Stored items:
....................
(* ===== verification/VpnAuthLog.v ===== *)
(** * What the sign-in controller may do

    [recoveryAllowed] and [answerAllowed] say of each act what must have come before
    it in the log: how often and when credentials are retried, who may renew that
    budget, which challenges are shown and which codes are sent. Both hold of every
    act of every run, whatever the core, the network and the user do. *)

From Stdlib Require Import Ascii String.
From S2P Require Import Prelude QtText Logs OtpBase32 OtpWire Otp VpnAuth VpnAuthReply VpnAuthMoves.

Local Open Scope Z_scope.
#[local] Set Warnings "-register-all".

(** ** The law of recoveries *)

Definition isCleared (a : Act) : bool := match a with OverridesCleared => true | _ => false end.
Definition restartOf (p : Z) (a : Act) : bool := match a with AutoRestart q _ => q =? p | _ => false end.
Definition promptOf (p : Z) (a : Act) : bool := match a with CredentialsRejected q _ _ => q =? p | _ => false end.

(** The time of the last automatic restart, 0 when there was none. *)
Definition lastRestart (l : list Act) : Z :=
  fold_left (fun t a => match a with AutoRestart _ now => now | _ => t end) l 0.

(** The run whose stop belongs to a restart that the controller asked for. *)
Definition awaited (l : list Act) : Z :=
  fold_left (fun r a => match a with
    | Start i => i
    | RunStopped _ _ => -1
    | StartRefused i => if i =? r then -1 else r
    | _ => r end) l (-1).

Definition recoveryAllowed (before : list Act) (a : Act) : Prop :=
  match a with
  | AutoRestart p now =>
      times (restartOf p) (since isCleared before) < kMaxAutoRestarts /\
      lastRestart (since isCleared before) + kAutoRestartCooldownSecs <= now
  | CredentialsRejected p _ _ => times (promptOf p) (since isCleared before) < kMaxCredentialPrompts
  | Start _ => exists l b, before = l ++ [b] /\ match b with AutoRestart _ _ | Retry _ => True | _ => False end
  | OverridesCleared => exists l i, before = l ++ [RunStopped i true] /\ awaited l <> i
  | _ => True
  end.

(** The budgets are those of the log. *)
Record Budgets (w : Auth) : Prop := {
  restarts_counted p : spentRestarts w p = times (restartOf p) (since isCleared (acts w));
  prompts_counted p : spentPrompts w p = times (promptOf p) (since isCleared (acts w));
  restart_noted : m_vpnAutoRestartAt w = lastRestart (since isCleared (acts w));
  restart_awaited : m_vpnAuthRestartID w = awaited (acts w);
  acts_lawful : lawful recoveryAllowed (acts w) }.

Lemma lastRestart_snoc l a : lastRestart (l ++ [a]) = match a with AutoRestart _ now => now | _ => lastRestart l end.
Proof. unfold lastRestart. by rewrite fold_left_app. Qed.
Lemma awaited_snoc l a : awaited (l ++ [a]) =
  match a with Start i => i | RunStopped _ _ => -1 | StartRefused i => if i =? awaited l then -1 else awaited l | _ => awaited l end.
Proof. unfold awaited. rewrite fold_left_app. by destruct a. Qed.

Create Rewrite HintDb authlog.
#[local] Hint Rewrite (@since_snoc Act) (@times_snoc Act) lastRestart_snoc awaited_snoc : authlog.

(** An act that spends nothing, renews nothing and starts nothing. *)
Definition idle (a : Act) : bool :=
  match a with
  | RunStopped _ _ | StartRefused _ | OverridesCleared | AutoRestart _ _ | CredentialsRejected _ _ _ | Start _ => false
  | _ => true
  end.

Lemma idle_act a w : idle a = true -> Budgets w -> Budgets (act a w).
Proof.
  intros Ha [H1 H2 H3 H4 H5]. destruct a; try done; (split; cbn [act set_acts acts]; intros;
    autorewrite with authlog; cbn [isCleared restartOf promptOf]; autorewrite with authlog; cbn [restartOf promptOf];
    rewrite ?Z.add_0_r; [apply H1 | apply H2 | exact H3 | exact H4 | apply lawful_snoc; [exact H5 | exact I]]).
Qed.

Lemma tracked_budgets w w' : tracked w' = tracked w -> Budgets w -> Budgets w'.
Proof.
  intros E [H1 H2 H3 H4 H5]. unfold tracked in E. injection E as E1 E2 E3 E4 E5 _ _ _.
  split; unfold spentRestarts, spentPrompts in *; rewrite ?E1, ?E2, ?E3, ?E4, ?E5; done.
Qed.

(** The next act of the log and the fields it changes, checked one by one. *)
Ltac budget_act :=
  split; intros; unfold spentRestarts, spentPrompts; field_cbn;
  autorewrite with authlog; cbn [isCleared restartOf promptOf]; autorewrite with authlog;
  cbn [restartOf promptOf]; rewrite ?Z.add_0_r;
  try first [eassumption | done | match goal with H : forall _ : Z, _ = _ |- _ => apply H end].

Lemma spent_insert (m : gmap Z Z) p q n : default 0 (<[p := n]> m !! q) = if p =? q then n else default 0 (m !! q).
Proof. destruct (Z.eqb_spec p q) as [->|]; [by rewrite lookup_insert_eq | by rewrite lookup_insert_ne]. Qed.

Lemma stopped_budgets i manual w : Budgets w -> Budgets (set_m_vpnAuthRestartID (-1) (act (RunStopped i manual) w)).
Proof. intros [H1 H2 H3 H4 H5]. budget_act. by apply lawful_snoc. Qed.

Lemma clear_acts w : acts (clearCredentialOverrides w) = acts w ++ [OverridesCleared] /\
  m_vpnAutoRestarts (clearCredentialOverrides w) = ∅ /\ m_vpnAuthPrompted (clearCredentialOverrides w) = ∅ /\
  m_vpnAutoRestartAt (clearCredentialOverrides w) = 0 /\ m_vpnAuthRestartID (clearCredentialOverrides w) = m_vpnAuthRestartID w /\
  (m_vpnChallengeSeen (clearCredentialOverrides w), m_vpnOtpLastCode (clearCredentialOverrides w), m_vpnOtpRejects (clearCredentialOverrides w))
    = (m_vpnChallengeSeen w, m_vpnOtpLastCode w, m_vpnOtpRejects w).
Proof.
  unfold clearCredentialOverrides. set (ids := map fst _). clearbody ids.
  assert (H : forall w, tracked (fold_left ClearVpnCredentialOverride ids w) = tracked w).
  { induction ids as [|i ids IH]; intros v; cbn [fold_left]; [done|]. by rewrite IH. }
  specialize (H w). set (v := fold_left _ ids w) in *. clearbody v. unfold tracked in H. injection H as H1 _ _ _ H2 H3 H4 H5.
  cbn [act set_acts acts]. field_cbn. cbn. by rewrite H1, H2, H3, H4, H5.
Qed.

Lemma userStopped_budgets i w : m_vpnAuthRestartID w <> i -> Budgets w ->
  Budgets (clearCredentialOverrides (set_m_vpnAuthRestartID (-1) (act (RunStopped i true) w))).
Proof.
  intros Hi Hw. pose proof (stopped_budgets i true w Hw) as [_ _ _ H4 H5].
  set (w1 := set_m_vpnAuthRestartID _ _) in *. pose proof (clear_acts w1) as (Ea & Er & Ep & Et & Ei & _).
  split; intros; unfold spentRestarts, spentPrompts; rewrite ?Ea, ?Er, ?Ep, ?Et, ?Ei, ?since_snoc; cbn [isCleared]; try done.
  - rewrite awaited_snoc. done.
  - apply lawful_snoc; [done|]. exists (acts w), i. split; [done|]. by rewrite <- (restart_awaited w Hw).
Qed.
....................
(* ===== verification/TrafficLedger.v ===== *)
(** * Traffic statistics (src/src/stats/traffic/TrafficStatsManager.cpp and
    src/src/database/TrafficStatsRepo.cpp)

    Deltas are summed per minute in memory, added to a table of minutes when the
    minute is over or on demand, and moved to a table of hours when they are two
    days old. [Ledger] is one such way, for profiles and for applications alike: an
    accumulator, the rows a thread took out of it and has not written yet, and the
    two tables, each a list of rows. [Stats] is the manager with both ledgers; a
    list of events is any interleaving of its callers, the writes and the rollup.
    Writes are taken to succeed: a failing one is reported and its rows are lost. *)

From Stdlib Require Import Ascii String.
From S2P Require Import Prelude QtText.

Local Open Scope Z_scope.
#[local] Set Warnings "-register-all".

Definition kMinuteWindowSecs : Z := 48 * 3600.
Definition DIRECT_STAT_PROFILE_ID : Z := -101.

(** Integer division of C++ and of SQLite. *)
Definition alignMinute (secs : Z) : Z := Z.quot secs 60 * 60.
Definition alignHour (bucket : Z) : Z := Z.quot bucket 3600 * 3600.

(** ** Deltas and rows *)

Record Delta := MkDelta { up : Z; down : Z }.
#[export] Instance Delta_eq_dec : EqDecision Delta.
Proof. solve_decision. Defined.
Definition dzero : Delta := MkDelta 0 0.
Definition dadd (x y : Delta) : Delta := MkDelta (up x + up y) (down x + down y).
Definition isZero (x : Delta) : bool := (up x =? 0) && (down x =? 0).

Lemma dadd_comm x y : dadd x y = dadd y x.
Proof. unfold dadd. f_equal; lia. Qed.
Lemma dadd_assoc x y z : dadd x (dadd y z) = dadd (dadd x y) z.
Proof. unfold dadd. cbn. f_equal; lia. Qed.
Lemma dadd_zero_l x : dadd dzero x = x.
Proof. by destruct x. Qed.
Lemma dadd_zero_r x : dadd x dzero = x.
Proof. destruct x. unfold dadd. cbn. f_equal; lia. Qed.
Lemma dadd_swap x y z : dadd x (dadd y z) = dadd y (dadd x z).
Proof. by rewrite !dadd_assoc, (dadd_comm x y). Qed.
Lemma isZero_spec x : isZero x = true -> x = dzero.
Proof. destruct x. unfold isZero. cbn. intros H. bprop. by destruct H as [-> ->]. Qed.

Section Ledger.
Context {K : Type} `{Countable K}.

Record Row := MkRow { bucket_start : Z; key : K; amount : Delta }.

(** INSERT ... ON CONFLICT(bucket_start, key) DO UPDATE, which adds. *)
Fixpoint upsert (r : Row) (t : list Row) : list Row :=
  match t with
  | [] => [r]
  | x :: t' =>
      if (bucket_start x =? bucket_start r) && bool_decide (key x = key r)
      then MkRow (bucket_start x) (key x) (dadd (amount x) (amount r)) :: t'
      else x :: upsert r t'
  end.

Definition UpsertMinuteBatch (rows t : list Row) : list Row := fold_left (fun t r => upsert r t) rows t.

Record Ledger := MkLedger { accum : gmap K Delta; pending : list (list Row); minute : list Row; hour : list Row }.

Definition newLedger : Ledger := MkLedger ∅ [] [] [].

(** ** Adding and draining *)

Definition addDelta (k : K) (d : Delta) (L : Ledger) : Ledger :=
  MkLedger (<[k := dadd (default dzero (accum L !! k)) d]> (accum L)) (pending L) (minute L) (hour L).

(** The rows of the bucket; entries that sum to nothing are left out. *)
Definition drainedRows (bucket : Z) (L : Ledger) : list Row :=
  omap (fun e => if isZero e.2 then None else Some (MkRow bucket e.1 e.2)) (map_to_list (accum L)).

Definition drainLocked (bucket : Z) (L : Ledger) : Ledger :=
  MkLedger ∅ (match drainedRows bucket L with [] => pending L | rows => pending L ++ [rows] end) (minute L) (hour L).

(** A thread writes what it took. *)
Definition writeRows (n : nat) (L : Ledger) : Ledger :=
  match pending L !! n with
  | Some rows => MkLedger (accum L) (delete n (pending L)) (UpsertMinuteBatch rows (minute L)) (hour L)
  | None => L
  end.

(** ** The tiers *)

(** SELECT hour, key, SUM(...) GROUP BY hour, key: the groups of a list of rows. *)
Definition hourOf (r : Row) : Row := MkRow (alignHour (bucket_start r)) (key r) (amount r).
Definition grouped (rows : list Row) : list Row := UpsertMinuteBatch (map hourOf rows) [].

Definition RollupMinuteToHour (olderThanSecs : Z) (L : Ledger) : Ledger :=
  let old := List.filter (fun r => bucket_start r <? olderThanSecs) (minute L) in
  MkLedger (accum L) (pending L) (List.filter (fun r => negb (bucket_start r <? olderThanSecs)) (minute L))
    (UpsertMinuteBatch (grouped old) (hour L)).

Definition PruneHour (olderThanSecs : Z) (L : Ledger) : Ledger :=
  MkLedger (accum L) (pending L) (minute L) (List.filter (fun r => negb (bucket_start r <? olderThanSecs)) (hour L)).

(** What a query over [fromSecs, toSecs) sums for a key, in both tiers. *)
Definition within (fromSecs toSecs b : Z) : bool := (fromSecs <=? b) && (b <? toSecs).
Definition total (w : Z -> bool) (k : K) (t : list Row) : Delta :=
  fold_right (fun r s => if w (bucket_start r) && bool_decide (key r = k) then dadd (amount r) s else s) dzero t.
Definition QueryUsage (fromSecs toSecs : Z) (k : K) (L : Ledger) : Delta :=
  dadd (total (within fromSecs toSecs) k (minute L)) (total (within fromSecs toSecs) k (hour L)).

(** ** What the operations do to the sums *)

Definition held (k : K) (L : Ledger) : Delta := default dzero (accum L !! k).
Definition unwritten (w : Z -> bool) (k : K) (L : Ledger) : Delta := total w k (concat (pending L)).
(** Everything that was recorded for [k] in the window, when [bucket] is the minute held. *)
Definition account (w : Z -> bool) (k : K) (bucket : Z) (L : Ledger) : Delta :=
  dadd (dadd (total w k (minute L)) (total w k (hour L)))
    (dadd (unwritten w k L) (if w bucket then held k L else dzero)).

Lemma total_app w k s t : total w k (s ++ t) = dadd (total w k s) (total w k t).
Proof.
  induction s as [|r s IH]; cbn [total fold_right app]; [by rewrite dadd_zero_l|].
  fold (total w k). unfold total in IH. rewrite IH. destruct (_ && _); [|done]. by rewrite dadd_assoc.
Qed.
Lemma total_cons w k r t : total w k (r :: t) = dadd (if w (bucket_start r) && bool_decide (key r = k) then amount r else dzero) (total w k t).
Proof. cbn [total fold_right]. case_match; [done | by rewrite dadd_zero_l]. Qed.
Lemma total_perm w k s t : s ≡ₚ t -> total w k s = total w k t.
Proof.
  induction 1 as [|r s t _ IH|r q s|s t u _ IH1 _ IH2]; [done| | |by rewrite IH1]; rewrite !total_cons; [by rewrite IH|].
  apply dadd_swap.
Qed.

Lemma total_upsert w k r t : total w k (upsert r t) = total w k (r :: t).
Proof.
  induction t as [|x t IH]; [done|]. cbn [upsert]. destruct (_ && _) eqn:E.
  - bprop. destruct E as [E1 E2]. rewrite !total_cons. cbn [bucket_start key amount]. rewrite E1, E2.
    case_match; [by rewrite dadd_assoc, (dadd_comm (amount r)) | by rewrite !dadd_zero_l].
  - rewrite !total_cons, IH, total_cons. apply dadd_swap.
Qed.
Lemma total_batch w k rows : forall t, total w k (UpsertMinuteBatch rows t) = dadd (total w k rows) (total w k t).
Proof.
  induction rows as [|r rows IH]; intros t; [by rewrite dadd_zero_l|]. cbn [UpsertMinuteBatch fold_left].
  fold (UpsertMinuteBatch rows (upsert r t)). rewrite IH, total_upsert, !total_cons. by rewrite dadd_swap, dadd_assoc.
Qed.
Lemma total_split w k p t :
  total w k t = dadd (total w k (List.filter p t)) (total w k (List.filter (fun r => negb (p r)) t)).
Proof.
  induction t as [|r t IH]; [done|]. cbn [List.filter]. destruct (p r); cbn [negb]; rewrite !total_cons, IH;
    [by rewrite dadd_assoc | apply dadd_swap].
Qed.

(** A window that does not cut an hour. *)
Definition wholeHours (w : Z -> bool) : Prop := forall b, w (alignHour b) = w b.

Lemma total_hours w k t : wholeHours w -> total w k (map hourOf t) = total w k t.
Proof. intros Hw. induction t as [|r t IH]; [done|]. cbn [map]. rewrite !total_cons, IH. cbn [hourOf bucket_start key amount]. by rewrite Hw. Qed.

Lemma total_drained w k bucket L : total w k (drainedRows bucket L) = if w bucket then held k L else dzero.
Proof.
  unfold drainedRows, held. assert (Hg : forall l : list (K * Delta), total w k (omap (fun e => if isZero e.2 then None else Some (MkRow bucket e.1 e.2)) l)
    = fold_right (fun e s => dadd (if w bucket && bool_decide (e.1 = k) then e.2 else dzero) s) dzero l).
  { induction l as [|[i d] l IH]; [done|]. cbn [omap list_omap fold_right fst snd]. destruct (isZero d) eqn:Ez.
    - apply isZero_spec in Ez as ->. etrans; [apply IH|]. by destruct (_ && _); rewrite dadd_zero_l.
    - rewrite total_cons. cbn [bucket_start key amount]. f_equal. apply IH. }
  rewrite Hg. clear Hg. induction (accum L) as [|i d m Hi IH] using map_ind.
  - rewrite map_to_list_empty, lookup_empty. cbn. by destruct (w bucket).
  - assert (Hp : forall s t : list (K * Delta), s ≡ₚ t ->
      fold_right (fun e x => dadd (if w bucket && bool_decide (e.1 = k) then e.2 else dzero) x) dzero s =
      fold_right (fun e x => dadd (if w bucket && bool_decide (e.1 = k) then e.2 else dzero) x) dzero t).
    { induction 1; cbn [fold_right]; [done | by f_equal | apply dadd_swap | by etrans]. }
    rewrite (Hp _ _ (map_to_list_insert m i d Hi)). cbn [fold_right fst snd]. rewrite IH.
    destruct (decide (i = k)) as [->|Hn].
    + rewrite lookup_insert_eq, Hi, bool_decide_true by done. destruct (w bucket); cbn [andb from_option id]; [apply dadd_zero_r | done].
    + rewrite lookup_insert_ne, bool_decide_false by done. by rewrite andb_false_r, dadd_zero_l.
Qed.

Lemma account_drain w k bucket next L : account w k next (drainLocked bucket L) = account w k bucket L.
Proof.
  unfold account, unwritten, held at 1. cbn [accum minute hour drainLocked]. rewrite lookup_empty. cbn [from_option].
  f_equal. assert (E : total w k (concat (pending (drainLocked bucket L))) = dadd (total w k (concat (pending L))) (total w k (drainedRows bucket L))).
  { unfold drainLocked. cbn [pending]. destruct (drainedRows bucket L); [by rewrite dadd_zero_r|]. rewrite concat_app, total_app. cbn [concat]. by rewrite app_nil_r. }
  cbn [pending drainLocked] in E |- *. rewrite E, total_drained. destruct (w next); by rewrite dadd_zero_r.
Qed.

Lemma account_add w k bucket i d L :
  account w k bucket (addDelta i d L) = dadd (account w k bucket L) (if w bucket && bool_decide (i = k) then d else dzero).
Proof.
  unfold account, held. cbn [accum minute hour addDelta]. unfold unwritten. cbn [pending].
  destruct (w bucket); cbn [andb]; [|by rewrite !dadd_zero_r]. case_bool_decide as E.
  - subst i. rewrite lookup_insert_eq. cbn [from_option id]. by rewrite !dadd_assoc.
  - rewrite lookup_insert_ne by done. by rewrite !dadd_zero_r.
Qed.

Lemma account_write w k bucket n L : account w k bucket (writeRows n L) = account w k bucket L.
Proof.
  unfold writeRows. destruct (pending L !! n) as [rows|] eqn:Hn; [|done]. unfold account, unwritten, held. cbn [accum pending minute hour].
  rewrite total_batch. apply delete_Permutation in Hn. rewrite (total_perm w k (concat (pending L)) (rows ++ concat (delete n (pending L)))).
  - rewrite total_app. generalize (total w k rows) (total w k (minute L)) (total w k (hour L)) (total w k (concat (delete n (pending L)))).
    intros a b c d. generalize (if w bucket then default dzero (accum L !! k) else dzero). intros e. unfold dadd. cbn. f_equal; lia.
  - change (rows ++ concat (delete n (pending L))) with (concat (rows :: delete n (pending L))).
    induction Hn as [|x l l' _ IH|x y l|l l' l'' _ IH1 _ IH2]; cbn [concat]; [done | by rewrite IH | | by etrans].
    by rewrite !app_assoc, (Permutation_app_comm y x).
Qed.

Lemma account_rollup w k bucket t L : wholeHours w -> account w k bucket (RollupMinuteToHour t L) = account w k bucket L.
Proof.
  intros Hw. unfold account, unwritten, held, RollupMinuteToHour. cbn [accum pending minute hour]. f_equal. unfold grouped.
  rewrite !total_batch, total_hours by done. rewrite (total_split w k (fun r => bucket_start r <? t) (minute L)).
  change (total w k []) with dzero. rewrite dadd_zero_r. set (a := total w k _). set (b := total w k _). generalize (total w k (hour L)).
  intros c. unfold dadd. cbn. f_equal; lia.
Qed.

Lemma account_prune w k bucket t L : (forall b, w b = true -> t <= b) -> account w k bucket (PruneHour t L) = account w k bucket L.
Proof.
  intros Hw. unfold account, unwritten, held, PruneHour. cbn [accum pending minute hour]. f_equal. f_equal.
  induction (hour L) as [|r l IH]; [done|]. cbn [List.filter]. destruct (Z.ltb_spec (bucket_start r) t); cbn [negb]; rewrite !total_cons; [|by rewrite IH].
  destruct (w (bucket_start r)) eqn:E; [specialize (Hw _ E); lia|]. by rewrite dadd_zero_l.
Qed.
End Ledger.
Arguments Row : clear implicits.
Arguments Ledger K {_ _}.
....................
* Exercise prompt:
Please work out how many lines in the records hold the string "olderThanSecs", and give only the number.

* Response to the exercise:
5